> **Work item**: Going from the top of the data below, give again each line through the one containing "[] => List.Forall_nil P", both ends kept.

Items from a data source
= = = = =
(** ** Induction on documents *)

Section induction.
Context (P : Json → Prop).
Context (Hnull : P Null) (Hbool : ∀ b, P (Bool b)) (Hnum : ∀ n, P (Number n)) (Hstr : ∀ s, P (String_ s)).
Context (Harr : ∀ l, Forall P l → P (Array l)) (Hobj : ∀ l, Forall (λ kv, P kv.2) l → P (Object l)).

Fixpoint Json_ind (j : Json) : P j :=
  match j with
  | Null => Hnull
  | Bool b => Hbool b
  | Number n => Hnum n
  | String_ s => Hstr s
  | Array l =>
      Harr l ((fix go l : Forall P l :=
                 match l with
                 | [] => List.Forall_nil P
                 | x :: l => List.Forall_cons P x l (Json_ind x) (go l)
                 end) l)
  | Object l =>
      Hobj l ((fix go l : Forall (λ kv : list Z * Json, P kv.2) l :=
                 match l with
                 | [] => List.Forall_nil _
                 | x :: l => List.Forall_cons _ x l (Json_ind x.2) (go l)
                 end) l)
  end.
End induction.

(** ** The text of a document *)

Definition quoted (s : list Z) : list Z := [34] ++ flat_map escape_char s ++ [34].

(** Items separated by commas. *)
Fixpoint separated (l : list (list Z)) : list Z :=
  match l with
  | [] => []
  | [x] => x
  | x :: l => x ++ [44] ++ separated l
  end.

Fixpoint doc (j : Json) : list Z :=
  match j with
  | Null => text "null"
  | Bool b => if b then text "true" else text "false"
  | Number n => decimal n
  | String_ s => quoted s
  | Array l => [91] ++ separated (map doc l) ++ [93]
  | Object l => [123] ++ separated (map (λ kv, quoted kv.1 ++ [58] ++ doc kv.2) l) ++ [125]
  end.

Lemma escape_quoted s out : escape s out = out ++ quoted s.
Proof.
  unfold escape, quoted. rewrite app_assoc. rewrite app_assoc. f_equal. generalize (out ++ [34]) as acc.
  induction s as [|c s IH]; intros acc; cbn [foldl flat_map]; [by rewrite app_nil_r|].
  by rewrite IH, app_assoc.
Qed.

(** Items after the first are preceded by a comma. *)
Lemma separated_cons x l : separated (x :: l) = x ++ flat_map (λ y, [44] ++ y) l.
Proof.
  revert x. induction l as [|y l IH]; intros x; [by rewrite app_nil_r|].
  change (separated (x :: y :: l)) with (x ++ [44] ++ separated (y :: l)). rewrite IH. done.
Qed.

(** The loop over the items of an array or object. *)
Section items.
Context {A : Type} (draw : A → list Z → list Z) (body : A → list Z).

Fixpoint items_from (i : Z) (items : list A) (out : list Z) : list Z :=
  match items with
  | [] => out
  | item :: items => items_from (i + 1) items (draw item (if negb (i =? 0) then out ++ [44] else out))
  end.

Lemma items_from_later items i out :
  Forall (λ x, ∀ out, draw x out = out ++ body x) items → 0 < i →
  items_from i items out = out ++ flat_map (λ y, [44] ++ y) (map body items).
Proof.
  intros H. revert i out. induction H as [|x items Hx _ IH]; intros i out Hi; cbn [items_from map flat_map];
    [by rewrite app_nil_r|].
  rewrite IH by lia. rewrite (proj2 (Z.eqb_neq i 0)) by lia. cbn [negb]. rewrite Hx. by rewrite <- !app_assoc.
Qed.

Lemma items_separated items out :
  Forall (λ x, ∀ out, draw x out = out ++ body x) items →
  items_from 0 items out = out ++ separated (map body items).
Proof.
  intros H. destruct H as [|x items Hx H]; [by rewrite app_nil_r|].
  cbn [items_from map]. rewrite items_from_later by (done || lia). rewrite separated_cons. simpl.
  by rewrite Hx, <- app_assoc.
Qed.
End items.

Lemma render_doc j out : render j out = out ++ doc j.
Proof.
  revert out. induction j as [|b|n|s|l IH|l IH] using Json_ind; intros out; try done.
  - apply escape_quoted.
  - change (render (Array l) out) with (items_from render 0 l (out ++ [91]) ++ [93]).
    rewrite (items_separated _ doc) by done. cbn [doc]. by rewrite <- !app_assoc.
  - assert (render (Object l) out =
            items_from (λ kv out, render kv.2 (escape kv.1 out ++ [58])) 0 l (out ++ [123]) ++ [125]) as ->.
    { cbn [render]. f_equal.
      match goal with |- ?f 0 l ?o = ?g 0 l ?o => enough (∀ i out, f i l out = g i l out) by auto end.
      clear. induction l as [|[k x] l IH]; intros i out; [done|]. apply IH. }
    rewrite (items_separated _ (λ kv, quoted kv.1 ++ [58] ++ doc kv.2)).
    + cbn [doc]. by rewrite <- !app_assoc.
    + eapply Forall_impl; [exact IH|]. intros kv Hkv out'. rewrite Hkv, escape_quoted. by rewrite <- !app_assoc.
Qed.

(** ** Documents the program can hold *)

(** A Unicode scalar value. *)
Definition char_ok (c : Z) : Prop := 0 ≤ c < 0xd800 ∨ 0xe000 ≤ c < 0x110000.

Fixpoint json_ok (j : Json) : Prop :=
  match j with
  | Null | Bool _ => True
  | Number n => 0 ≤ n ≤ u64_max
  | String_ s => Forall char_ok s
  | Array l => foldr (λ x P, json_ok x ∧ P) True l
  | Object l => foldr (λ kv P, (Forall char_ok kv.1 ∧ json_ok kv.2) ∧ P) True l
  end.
= = = = =
> **Exercise response**:
(** ** Induction on documents *)

Section induction.
Context (P : Json → Prop).
Context (Hnull : P Null) (Hbool : ∀ b, P (Bool b)) (Hnum : ∀ n, P (Number n)) (Hstr : ∀ s, P (String_ s)).
Context (Harr : ∀ l, Forall P l → P (Array l)) (Hobj : ∀ l, Forall (λ kv, P kv.2) l → P (Object l)).

Fixpoint Json_ind (j : Json) : P j :=
  match j with
  | Null => Hnull
  | Bool b => Hbool b
  | Number n => Hnum n
  | String_ s => Hstr s
  | Array l =>
      Harr l ((fix go l : Forall P l :=
                 match l with
                 | [] => List.Forall_nil P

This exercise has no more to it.